___ Information

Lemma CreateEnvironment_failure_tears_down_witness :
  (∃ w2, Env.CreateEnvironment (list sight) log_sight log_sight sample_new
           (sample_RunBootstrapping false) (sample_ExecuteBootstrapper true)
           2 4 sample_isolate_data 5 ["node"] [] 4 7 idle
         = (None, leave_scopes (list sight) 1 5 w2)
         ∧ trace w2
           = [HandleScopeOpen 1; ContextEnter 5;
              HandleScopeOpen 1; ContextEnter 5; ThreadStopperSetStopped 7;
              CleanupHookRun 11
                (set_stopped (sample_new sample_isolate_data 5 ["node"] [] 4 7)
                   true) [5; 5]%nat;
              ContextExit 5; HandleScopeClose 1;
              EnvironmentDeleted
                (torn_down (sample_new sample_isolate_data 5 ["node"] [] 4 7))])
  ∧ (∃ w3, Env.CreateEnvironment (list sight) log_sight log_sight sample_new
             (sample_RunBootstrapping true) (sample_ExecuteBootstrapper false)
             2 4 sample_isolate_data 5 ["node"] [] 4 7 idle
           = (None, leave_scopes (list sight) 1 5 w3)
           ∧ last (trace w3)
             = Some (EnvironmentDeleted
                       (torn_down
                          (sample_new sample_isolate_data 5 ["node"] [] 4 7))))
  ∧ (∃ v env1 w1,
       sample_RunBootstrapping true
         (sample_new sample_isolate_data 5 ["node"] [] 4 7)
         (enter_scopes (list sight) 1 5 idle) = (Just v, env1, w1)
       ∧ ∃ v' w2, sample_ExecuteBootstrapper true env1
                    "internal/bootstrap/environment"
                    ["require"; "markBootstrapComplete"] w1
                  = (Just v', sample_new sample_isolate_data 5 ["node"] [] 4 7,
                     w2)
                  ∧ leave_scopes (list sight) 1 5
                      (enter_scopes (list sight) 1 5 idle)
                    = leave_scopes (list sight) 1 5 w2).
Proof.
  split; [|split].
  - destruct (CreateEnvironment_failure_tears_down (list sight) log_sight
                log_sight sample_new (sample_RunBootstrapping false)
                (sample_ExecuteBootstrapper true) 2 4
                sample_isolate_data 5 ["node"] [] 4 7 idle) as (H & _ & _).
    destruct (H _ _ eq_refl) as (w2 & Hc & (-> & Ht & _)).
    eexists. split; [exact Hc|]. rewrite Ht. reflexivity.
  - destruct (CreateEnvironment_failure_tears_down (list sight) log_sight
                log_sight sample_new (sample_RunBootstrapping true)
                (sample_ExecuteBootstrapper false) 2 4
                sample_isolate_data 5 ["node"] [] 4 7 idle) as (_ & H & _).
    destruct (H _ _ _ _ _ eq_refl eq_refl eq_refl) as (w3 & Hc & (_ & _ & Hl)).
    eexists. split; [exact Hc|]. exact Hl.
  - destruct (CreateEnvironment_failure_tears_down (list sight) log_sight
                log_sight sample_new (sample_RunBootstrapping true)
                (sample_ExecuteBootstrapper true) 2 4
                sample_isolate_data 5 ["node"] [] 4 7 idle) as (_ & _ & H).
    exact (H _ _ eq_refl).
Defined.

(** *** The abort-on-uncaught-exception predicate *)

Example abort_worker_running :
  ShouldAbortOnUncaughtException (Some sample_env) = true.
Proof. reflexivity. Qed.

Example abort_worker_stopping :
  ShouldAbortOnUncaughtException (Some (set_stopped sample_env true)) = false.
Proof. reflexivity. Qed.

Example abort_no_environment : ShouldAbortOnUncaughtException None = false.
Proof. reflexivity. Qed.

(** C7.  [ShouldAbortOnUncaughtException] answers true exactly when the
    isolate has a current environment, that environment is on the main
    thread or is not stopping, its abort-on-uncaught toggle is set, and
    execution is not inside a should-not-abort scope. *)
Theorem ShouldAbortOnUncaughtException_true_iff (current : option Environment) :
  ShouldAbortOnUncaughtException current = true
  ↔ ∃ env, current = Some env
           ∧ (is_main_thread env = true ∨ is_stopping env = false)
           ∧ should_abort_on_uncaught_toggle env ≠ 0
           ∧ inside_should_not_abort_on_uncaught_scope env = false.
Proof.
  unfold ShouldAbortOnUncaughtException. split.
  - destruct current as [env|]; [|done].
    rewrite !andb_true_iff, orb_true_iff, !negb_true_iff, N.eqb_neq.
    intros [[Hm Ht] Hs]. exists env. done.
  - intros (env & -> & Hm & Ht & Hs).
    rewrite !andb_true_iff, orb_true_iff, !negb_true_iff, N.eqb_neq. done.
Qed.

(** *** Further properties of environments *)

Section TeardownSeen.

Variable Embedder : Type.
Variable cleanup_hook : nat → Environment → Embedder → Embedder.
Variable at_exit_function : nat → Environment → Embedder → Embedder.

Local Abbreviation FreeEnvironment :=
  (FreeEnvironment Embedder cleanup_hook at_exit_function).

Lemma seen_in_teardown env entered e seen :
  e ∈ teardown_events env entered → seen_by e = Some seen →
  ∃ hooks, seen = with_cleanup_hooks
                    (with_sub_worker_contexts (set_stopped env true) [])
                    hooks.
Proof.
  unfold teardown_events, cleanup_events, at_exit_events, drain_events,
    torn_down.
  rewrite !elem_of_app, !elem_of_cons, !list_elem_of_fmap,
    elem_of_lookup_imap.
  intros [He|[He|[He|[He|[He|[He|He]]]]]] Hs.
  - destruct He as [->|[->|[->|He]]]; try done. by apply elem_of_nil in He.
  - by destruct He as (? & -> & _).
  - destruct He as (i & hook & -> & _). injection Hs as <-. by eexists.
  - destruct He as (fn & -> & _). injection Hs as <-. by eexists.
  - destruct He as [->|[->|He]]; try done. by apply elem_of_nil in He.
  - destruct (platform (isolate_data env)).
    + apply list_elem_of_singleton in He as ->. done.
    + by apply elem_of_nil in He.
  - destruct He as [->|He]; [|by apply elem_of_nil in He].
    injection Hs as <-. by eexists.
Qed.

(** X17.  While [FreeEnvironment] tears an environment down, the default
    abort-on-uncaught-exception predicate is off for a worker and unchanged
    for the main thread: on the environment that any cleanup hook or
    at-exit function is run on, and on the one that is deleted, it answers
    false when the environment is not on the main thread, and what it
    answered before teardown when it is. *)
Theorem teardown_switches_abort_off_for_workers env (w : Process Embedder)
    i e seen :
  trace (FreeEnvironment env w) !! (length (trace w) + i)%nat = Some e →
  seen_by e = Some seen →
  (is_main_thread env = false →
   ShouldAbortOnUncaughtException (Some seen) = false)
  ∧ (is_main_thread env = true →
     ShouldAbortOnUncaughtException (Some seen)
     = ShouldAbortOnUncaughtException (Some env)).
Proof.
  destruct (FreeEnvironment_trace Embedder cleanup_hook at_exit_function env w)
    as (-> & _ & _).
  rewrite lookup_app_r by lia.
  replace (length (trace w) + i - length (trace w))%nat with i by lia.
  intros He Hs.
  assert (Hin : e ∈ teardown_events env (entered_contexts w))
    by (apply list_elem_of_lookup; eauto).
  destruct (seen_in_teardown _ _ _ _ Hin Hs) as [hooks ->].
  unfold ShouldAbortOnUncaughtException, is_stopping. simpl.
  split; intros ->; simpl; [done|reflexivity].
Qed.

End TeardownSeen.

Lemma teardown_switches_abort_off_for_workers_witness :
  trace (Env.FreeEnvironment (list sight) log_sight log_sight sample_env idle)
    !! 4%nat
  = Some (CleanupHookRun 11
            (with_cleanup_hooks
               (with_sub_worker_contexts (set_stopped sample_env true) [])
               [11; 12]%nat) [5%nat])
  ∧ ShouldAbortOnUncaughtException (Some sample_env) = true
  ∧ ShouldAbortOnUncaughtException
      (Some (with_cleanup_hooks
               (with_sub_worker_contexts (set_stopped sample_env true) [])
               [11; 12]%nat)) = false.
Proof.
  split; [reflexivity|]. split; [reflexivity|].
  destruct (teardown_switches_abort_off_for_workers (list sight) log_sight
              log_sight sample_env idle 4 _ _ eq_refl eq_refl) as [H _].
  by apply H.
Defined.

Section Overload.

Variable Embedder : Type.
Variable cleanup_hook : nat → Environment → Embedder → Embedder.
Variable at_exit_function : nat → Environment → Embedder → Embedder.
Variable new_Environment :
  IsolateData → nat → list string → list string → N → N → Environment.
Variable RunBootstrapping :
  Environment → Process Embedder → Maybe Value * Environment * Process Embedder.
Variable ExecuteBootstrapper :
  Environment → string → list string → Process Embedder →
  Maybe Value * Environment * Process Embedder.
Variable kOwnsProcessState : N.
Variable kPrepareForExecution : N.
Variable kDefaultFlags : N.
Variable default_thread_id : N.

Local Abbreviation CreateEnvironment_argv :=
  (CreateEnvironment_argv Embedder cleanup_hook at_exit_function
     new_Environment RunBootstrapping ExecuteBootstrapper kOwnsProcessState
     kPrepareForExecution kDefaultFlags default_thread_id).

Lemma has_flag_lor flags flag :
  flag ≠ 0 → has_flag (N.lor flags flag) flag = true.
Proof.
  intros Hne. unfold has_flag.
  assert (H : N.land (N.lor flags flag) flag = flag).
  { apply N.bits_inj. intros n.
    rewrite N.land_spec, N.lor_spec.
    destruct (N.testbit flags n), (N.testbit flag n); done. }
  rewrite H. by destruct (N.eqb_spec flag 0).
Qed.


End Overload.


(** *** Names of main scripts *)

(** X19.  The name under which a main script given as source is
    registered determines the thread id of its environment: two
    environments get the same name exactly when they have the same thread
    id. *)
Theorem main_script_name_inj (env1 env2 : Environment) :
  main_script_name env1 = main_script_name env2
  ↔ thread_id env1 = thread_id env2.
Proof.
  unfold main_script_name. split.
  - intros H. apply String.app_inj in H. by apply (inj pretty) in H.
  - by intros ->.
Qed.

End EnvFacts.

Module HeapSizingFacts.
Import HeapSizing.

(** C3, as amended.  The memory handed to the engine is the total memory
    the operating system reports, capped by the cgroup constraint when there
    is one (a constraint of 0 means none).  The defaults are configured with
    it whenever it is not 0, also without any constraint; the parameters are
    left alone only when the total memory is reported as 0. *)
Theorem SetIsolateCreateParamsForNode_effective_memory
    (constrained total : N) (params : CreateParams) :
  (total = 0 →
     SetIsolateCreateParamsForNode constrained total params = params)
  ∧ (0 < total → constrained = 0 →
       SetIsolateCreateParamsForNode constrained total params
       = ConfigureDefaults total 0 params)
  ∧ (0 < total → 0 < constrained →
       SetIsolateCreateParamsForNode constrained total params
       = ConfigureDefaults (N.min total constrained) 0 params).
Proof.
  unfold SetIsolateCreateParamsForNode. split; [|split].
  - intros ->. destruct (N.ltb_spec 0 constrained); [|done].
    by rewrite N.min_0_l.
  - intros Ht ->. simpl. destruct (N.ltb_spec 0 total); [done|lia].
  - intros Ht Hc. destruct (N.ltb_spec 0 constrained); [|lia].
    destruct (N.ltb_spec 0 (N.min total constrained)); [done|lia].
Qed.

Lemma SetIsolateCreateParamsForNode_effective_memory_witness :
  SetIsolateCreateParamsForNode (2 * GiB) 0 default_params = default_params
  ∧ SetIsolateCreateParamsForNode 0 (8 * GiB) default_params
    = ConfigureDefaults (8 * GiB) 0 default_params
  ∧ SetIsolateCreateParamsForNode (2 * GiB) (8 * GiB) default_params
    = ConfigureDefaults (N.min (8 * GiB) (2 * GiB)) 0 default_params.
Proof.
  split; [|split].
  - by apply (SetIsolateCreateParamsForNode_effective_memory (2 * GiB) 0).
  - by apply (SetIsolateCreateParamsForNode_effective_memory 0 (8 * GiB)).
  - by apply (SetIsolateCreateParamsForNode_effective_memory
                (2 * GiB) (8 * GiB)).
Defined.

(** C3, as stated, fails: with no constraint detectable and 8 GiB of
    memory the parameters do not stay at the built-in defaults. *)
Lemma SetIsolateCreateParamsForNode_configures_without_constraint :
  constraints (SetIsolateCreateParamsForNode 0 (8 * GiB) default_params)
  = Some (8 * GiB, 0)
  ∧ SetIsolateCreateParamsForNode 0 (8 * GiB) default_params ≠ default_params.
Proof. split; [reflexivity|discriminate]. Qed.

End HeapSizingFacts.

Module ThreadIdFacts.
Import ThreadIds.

______

| Directions |
Please retype, without any change, the line containing "Proof. split; [reflexivity|discriminate]." and every line after it to the end of the entries above, and only those.

| Expected output |
Proof. split; [reflexivity|discriminate]. Qed.

End HeapSizingFacts.

Module ThreadIdFacts.
Import ThreadIds.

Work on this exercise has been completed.